:: PROVIDED RECORDS ::
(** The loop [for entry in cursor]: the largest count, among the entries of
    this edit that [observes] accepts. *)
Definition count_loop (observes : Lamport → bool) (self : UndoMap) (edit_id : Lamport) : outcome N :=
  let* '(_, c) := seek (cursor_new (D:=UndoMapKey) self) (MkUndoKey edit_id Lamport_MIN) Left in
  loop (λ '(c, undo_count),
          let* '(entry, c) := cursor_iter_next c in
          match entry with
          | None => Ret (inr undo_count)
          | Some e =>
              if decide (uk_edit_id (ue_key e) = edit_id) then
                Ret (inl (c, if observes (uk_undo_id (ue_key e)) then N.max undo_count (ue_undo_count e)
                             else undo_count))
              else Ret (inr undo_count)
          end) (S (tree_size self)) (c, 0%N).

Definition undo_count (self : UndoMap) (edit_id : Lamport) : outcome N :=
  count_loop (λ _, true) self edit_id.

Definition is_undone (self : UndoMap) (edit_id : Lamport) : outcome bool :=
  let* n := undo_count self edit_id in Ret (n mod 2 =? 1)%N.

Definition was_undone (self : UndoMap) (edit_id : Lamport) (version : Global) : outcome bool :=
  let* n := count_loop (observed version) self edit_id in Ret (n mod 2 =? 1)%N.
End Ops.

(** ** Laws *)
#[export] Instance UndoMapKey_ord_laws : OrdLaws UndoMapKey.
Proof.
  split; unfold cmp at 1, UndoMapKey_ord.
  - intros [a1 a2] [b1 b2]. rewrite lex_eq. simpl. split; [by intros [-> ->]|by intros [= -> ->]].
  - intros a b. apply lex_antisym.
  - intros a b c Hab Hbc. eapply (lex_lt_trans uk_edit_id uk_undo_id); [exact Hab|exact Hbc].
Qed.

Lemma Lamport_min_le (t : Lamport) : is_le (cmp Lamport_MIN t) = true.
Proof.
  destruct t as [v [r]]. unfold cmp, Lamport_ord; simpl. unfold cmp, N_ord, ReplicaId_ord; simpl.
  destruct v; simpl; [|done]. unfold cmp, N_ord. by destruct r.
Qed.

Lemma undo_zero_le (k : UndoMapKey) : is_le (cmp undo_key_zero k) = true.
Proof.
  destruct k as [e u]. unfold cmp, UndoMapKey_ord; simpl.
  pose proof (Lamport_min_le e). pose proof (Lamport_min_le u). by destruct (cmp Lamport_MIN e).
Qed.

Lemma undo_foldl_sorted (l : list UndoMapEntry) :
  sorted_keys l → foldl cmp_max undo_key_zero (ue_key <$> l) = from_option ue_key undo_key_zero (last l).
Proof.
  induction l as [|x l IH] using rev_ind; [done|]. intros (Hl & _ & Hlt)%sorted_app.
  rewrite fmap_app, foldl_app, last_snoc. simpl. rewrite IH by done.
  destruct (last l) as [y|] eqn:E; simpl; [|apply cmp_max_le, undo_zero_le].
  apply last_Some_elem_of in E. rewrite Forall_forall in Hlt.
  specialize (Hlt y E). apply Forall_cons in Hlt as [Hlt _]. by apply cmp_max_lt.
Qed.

:: PROBLEM STATEMENT ::
Transcribe the entire listing above.

:: EXPECTED ANSWER ::
(** The loop [for entry in cursor]: the largest count, among the entries of
    this edit that [observes] accepts. *)
Definition count_loop (observes : Lamport → bool) (self : UndoMap) (edit_id : Lamport) : outcome N :=
  let* '(_, c) := seek (cursor_new (D:=UndoMapKey) self) (MkUndoKey edit_id Lamport_MIN) Left in
  loop (λ '(c, undo_count),
          let* '(entry, c) := cursor_iter_next c in
          match entry with
          | None => Ret (inr undo_count)
          | Some e =>
              if decide (uk_edit_id (ue_key e) = edit_id) then
                Ret (inl (c, if observes (uk_undo_id (ue_key e)) then N.max undo_count (ue_undo_count e)
                             else undo_count))
              else Ret (inr undo_count)
          end) (S (tree_size self)) (c, 0%N).

Definition undo_count (self : UndoMap) (edit_id : Lamport) : outcome N :=
  count_loop (λ _, true) self edit_id.

Definition is_undone (self : UndoMap) (edit_id : Lamport) : outcome bool :=
  let* n := undo_count self edit_id in Ret (n mod 2 =? 1)%N.

Definition was_undone (self : UndoMap) (edit_id : Lamport) (version : Global) : outcome bool :=
  let* n := count_loop (observed version) self edit_id in Ret (n mod 2 =? 1)%N.
End Ops.

(** ** Laws *)
#[export] Instance UndoMapKey_ord_laws : OrdLaws UndoMapKey.
Proof.
  split; unfold cmp at 1, UndoMapKey_ord.
  - intros [a1 a2] [b1 b2]. rewrite lex_eq. simpl. split; [by intros [-> ->]|by intros [= -> ->]].
  - intros a b. apply lex_antisym.
  - intros a b c Hab Hbc. eapply (lex_lt_trans uk_edit_id uk_undo_id); [exact Hab|exact Hbc].
Qed.

Lemma Lamport_min_le (t : Lamport) : is_le (cmp Lamport_MIN t) = true.
Proof.
  destruct t as [v [r]]. unfold cmp, Lamport_ord; simpl. unfold cmp, N_ord, ReplicaId_ord; simpl.
  destruct v; simpl; [|done]. unfold cmp, N_ord. by destruct r.
Qed.

Lemma undo_zero_le (k : UndoMapKey) : is_le (cmp undo_key_zero k) = true.
Proof.
  destruct k as [e u]. unfold cmp, UndoMapKey_ord; simpl.
  pose proof (Lamport_min_le e). pose proof (Lamport_min_le u). by destruct (cmp Lamport_MIN e).
Qed.

Lemma undo_foldl_sorted (l : list UndoMapEntry) :
  sorted_keys l → foldl cmp_max undo_key_zero (ue_key <$> l) = from_option ue_key undo_key_zero (last l).
Proof.
  induction l as [|x l IH] using rev_ind; [done|]. intros (Hl & _ & Hlt)%sorted_app.
  rewrite fmap_app, foldl_app, last_snoc. simpl. rewrite IH by done.
  destruct (last l) as [y|] eqn:E; simpl; [|apply cmp_max_le, undo_zero_le].
  apply last_Some_elem_of in E. rewrite Forall_forall in Hlt.
  specialize (Hlt y E). apply Forall_cons in Hlt as [Hlt _]. by apply cmp_max_lt.
Qed.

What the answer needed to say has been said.